Industrial heritage on an industrial scale
The cradle of the Industrial Revolution lies a short drive from Telford in the Ironbridge Gorge. Here’s a guide to some of the fascinating museum sites that are dotted around the leafy gorge. All of these attractions have been visited by VisitEngland assessors.
Blists Hill Victorian Town
Just five miles from Telford, Blists Hill living history site makes a perfect family day out. Meet the Victorian townsfolk and learn about their trades and lives. Experience period shops, workshops and factories, plus tons of demonstrations, talks and Victorian amusements.
Coalport China Museum
Coalport focuses on the area’s ceramic production. The complex includes a huge bottle kiln and Victorian buildings which made up the original Coalport China factory. Enjoy displays of local pottery, watch potters in action, and you can try your hand at pottery painting.
Enginuity is just the ticket for heaps of family fun and hands-on activities at this huge collection of interactive engineering exhibits. See the world’s longest model bridge made from Lego, generate electricity from water and dams, and pull a locomotive.
Museum of the Gorge
Set within a quirky lady chapel resembling a mini cathedral, the main attraction at The Museum of the Gorge is a 12-metre long model of the Ironbridge Gorge itself, showing the area as it appeared during the Industrial Revolution.
Jackfield Tile Museum
Housed in an old tile factory, Jackfield Tile Museum celebrates the Victorian love of decorative ceramic tiles, with displays on the history and manufacture of tiles alongside a re-created pub, tube station and church. Don’t miss Fusion, a studio for local artisans.
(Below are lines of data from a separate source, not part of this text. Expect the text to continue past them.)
Lemma GetProof_verifies t m key v :
  trie_ok t m -> settled (t_root t) -> fitting t -> plain t -> distinct t -> Forall is_byte key ->
  m !! key = Some v ->
  exists proof, GetProof t key = Some (proof, None)
    /\ VerifyProof (node_Hash (t_root t)) key proof = Some (inl (Some v)).
Proof.
  intros [[Hw Hr] Hc] Hs Hfit Hplain Hdist Hk Hv. specialize (Hr key Hk). rewrite Hv in Hr.
  set (kx := keybytesToHex key) in *.
  assert (Hkx : full kx) by (by apply keybytesToHex_full).
  assert (Hnn : t_root t <> NilNode) by (intros He; rewrite He in Hr; inversion Hr).
  destruct (resolve t (t_root t) false Hc Hs Hnn Hw)
    as (d & Hdi & Hdc & Hds & Hdh & Hdw & Hdin & Hdr & Hdc').
  assert (Hpath : exists nodes, proof_nodes (walk_fuel kx) t (t_root t) kx = Some (nodes, None)
    /\ (forall d, d ∈ nodes -> inner d = true /\ coh t d /\ settled d /\ in_trie t (t_root t) d)
    /\ forall (proof : gmap bytes bytes) vf,
         (forall d, d ∈ nodes -> proof !! node_Hash d = Some (node_buf d)) -> (length kx < vf)%nat ->
         verify_walk vf (node_Hash d) kx proof = Some (inl (Some v))).
  { assert (Hrd : reads t d kx (Some v)) by (by apply Hdr). unfold walk_fuel.
    rewrite Nat.add_comm. cbn [Nat.add]. destruct Hdc' as [Heq|(h & Hroot & Hload)].
    - destruct (path_verifies t v Hfit Hplain (length kx) kx d ltac:(done) Hdin Hdi Hdc Hds Hdw Hkx Hrd
        (S (S (2 * length kx))) ltac:(lia)) as (nodes & Hn & Hrest).
      exists nodes. split; [by rewrite <- Heq|done].
    - destruct (path_verifies t v Hfit Hplain (length kx) kx d ltac:(done) Hdin Hdi Hdc Hds Hdw Hkx Hrd
        (S (2 * length kx)) ltac:(lia)) as (nodes & Hn & Hrest).
      exists nodes. split; [|done]. rewrite Hroot. destruct kx; [by apply full_not_nil in Hkx|].
      cbn [proof_nodes]. by rewrite Hload. }
  destruct Hpath as (nodes & Hn & Hall & Hver). unfold GetProof. fold kx. rewrite Hn.
  eexists. split; [done|]. unfold VerifyProof. fold kx. rewrite <- Hdh. apply Hver; [|lia].
  intros c Hcn. destruct (Hall c Hcn) as (Hci & Hcc & Hcs & Hcin).
  rewrite <- (settled_hash c Hcs), <- (settled_encode t c) by done. apply proof_map_lookup; [|by left].
  intros c1 c2 H1 H2. destruct (Hall c1 H1) as (Hi1 & Hc1 & Hs1 & Hin1), (Hall c2 H2) as (Hi2 & Hc2 & Hs2 & Hin2).
  rewrite (settled_hash c1 Hs1), (settled_hash c2 Hs2).
  rewrite (settled_encode t c1 Hi1 Hc1 Hs1), (settled_encode t c2 Hi2 Hc2 Hs2).
  exact (Hdist c1 c2 Hin1 Hin2 Hi1 Hi2).
Qed.
End verify.

(** C34: A value that VerifyProof accepts for the root hash of a trie is the
    value that the trie holds for the key, whatever the proof is made of, as
    long as no entry of the proof collides with a node of the trie under the
    hash function. Only that a value is present is shown; a result without a
    value does not mean that the trie has none. *)
Theorem VerifyProof_sound `{ShaLaws} t m proof key v :
  session t m -> honest (Trie_Hash t).1 proof -> fitting (Trie_Hash t).1 -> Forall is_byte key ->
  VerifyProof (Trie_Hash t).2 key proof = Some (inl (Some v)) ->
  m !! key = Some v.
Proof. intros Hs. by apply VerifyProof_accepts, session_ok. Qed.

(** The proof that GetProof makes for a key that the trie holds is
    accepted: VerifyProof returns the value. This needs that no key of the
    trie ends at a branch (keys of one length do not), and that different
    nodes of the trie have different hashes. *)
Theorem GetProof_complete `{ShaLaws} t m key v :
  session t m -> plain (Trie_Hash t).1 -> distinct (Trie_Hash t).1 -> fitting (Trie_Hash t).1 ->
  Forall is_byte key -> m !! key = Some v ->
  exists proof, GetProof (Trie_Hash t).1 key = Some (proof, None)
    /\ VerifyProof (Trie_Hash t).2 key proof = Some (inl (Some v)).
Proof.
  intros Hs Hpl Hd Hf Hk Hv. destruct (hashed_trie t m (session_ok t m Hs)) as (Hok & Hset & Hroot).
  destruct (GetProof_verifies _ m key v Hok Hset Hf Hpl Hd Hk Hv) as (proof & Hg & Hver).
  exists proof. split; [done|]. destruct (is_nil (t_root (Trie_Hash t).1)) eqn:Hn; [|by rewrite Hroot].
  by rewrite (nil_represents _ m key Hn (proj1 Hok) Hk) in Hv.
Qed.

(** ** Examples *)

(** The nodes of a trie that is in memory. *)
Fixpoint flat (n : noder) : list noder :=
  n :: match n with
       | ExtensionNode _ _ next => flat next
       | BranchNode _ cs => mjoin (map flat cs)
       | _ => []
       end.

Definition in_memory (n : noder) : bool :=
  forallb (fun c => match c with hashNode _ => false | _ => true end) (flat n).

Lemma flat_child n c d : c ∈ children n -> d ∈ flat c -> d ∈ flat n.
Proof.
  destruct n as [|nd k next|nd k v|nd cs|h]; cbn [children flat]; try by intros ?%not_elem_of_nil.
  - intros ->%list_elem_of_singleton Hd. by right.
  - intros Hc Hd. right. apply list_elem_of_join. exists (flat c). split; [done|by apply list_elem_of_fmap_2].
Qed.

Lemma flat_self n : n ∈ flat n.
Proof. destruct n; left. Qed.

Lemma in_memory_nodes t n d : in_memory n = true -> in_trie t n d -> d ∈ flat n.
Proof.
  intros Hm Hin. unfold in_memory in Hm. rewrite forallb_forall in Hm.
  assert (Hall : forall c, c ∈ flat n -> forall h, c <> hashNode h).
  { intros c Hc h ->. apply list_elem_of_In, Hm in Hc. done. }
  clear Hm. induction Hin as [n|n c d Hc Hin IH|h n d Hl Hin IH].
  - apply flat_self.
  - apply (flat_child n c); [done|]. apply IH. intros c' Hc'. apply Hall. by apply (flat_child n c).
  - exfalso. by apply (Hall (hashNode h) (flat_self _) h).
Qed.

(** The conditions of the two theorems, computed. *)
Definition fitting_check (t : Trie) : bool :=
  forallb (fun c => Z.of_nat (length (node_buf c)) <? 2 ^ 64) (flat (t_root t)).

Definition plain_check (t : Trie) : bool :=
  forallb (fun c => match c with BranchNode _ cs => match child cs 16 with Some NilNode => true | _ => false end
                               | _ => true end) (flat (t_root t)).

Definition distinct_check (t : Trie) : bool :=
  forallb (fun c => forallb (fun c' =>
    negb (inner c) || negb (inner c') || negb (bytes_eqb (node_Hash c) (node_Hash c'))
    || bytes_eqb (node_buf c) (node_buf c')) (flat (t_root t))) (flat (t_root t)).

Definition honest_check `{TrieEnv} (t : Trie) (proof : gmap bytes bytes) : bool :=
  forallb (fun kv =>
    match decodeNode kv.1 kv.2 with
    | inl n' => forallb (fun c =>
        if inner c then
          if bytes_eqb (node_buf n') (node_buf c) then true
          else negb (bytes_eqb (sha_sum (node_buf n')) (sha_sum (node_buf c)))
        else true) (flat (t_root t))
    | inr _ => true
    end) (map_to_list proof).

Lemma forallb_elem {A} (f : A -> bool) l x : forallb f l = true -> x ∈ l -> f x = true.
Proof. rewrite forallb_forall. intros Hf Hx. by apply Hf, list_elem_of_In. Qed.

Lemma fitting_checked t : in_memory (t_root t) = true -> fitting_check t = true -> fitting t.
Proof.
  intros Hm Hc c Hin _. apply (forallb_elem _ _ c) in Hc; [|by apply (in_memory_nodes t)].
  by apply Z.ltb_lt in Hc.
Qed.

Lemma plain_checked t : in_memory (t_root t) = true -> plain_check t = true -> plain t.
Proof.
  intros Hm Hc nd cs Hin. apply (forallb_elem _ _ (BranchNode nd cs)) in Hc; [|by apply (in_memory_nodes t)].
  cbv beta iota in Hc. destruct (child cs 16) as [[]|]; done.
Qed.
Coalbrookdale Museum of Iron
A must-see display on the growth of the British iron industry. Check out Abraham Darby’s original blast furnace, discover exhibits from the Great Exhibition of 1851, and grab a bite in the contemporary Furnace Kitchen. There’s a kids’ trail too.
See how the other half lived with a look at the daily life of the wealthy industrialists who founded the factories and workshops of Ironbridge. The Darby family lived amid plush furnishings and decor in these two 18th-century houses overlooking Coalbrookdale.
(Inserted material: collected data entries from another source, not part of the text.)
(** The first debt whose index cannot be read ends the loop with an error. *)
Fixpoint batchDeleteDebts (db : Db) (blockHash : Hash) (debts : list Debt) : Batch * option StoreError :=
  match debts with
  | [] => ([], None)
  | d :: debts' =>
      match GetDebtIndex db (d_Hash d) with
      | inr err => ([], Some err)
      | inl idx =>
          let '(batch, err) := batchDeleteDebts db blockHash debts' in
          ((if bytes_eqb (ix_BlockHash idx) blockHash then [(debtHashToIndexKey (d_Hash d), None)] else []) ++ batch,
           err)
      end
  end.

Definition batchDeleteIndices (db : Db) (blockHash : Hash) (txs : list Transaction) (debts : list Debt)
    : Batch * option StoreError :=
  let '(batch, err) := batchDeleteDebts db blockHash debts in
  (batchDeleteTxs db blockHash txs ++ batch, err).

(** ** Writing *)

Definition PutBlockHash (height : Z) (hash : Hash) : DbM unit :=
  db_write (fun db => <[heightToHashKey height := hash]> db).

Definition DeleteBlockHash (height : Z) : DbM bool :=
  db <- go_get ;;
  if bool_decide (is_Some (db !! heightToHashKey height))
  then db_write (fun db => base.delete (heightToHashKey height) db) ;;; go_ret true
  else go_ret false.

Definition PutHeadBlockHash (hash : Hash) : DbM unit :=
  db_write (fun db => <[keyHeadBlockHash := hash]> db).

(** The error of deleting the old indices is dropped. *)
Definition head_batch (db : Db) (hash : Hash) (header : BlockHeader) (body : option blockBody)
    : Batch + StoreError :=
  let new := match body with Some b => batchAddIndices hash (bb_Txs b) (bb_Debts b) | None => [] end in
  let tail := new ++ [(heightToHashKey (h_Height header), Some hash); (keyHeadBlockHash, Some hash)] in
  match GetBlockHash db (h_Height header) with
  | inr ErrNotFound => inl tail
  | inr err => inr err
  | inl oldHash =>
      match GetBlock db oldHash with
      | inr err => inr err
      | inl oldBlock =>
          inl ((batchDeleteIndices db oldHash (b_Transactions oldBlock) (b_Debts oldBlock)).1 ++ tail)
      end
  end.

Definition putBlockInternal (hash : Hash) (header : BlockHeader) (body : option blockBody) (td : Z)
    (isHead : bool) : DbM (option StoreError) :=
  headerBytes <- go_deref (enc_header header) ;;
  tdBytes <- go_deref (enc_td td) ;;
  bodyOps <- (match body with
              | None => go_ret []
              | Some b => bodyBytes <- go_deref (enc_body b) ;; go_ret [(hashToBodyKey hash, Some bodyBytes)]
              end) ;;
  let batch := [(hashToHeaderKey hash, Some headerBytes); (hashToTDKey hash, Some tdBytes)] ++ bodyOps in
  db <- go_get ;;
  if isHead then
    match head_batch db hash header body with
    | inr err => go_ret (Some err)
    | inl ops => batch_Commit (batch ++ ops) ;;; go_ret None
    end
  else batch_Commit batch ;;; go_ret None.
Tar Tunnel is an eerie place - an 18th-century, brick-lined tunnel dug for an abandoned canal project. Bituminous tar now oozes into the tunnel, like black treacle; it was used as a supposed cure for rheumatism and scurvy.
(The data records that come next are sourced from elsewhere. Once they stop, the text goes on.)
Lemma batchAddIndices_keys hash txs debts :
  Forall (fun op : bytes * option bytes => index_key op.1 = true) (batchAddIndices hash txs debts).
Proof.
  unfold batchAddIndices. apply Forall_app.
  split; apply Forall_lookup; intros i op; rewrite list_lookup_imap; destruct (_ !! i); [|done| |done]; by intros [= <-].
Qed.

Lemma batchDeleteDebts_keys db hash debts :
  Forall (fun op : bytes * option bytes => index_key op.1 = true) (batchDeleteDebts db hash debts).1.
Proof.
  induction debts as [|d debts IH]; cbn; [done|]. destruct (GetDebtIndex db (d_Hash d)); [|done].
  destruct (batchDeleteDebts db hash debts) as [batch err]. apply Forall_app. split; [by case_match; repeat constructor|done].
Qed.

Lemma batchDeleteIndices_keys db hash txs debts :
  Forall (fun op : bytes * option bytes => index_key op.1 = true) (batchDeleteIndices db hash txs debts).1.
Proof.
  unfold batchDeleteIndices. pose proof (batchDeleteDebts_keys db hash debts) as Hd.
  destruct (batchDeleteDebts db hash debts) as [batch err]. apply Forall_app. split; [|done].
  unfold batchDeleteTxs. apply Forall_flat_map, Forall_forall. intros tx _.
  repeat (case_match; try done). by repeat constructor.
Qed.

Lemma batchDeleteIndices_no_debts db hash txs : (batchDeleteIndices db hash txs []).2 = None.
Proof. done. Qed.

(** What [PutBlock] leaves, the indices aside. *)
Definition put_entries (b : Block) (hb tb bb : bytes) (db : Db) : Db :=
  <[keyHeadBlockHash := b_HeaderHash b]> (<[heightToHashKey (h_Height (b_Header b)) := b_HeaderHash b]>
  (<[hashToBodyKey (b_HeaderHash b) := bb]> (<[hashToTDKey (b_HeaderHash b) := tb]>
  (<[hashToHeaderKey (b_HeaderHash b) := hb]> db)))).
The Iron Bridge & Tollhouse
This is the one that started it all; the first Iron Bridge in the world. Built across the River Severn, its mix of intricate beauty and sheer strength has been an attraction since 1779. The tollhouse exhibition tells its story.
Get a glimpse into the lost world of clay pipe-making on a guided tour through Broseley Pipeworks. Abandoned in 1957, the factory has stayed the same since then. See how disposable tobacco pipes were once made.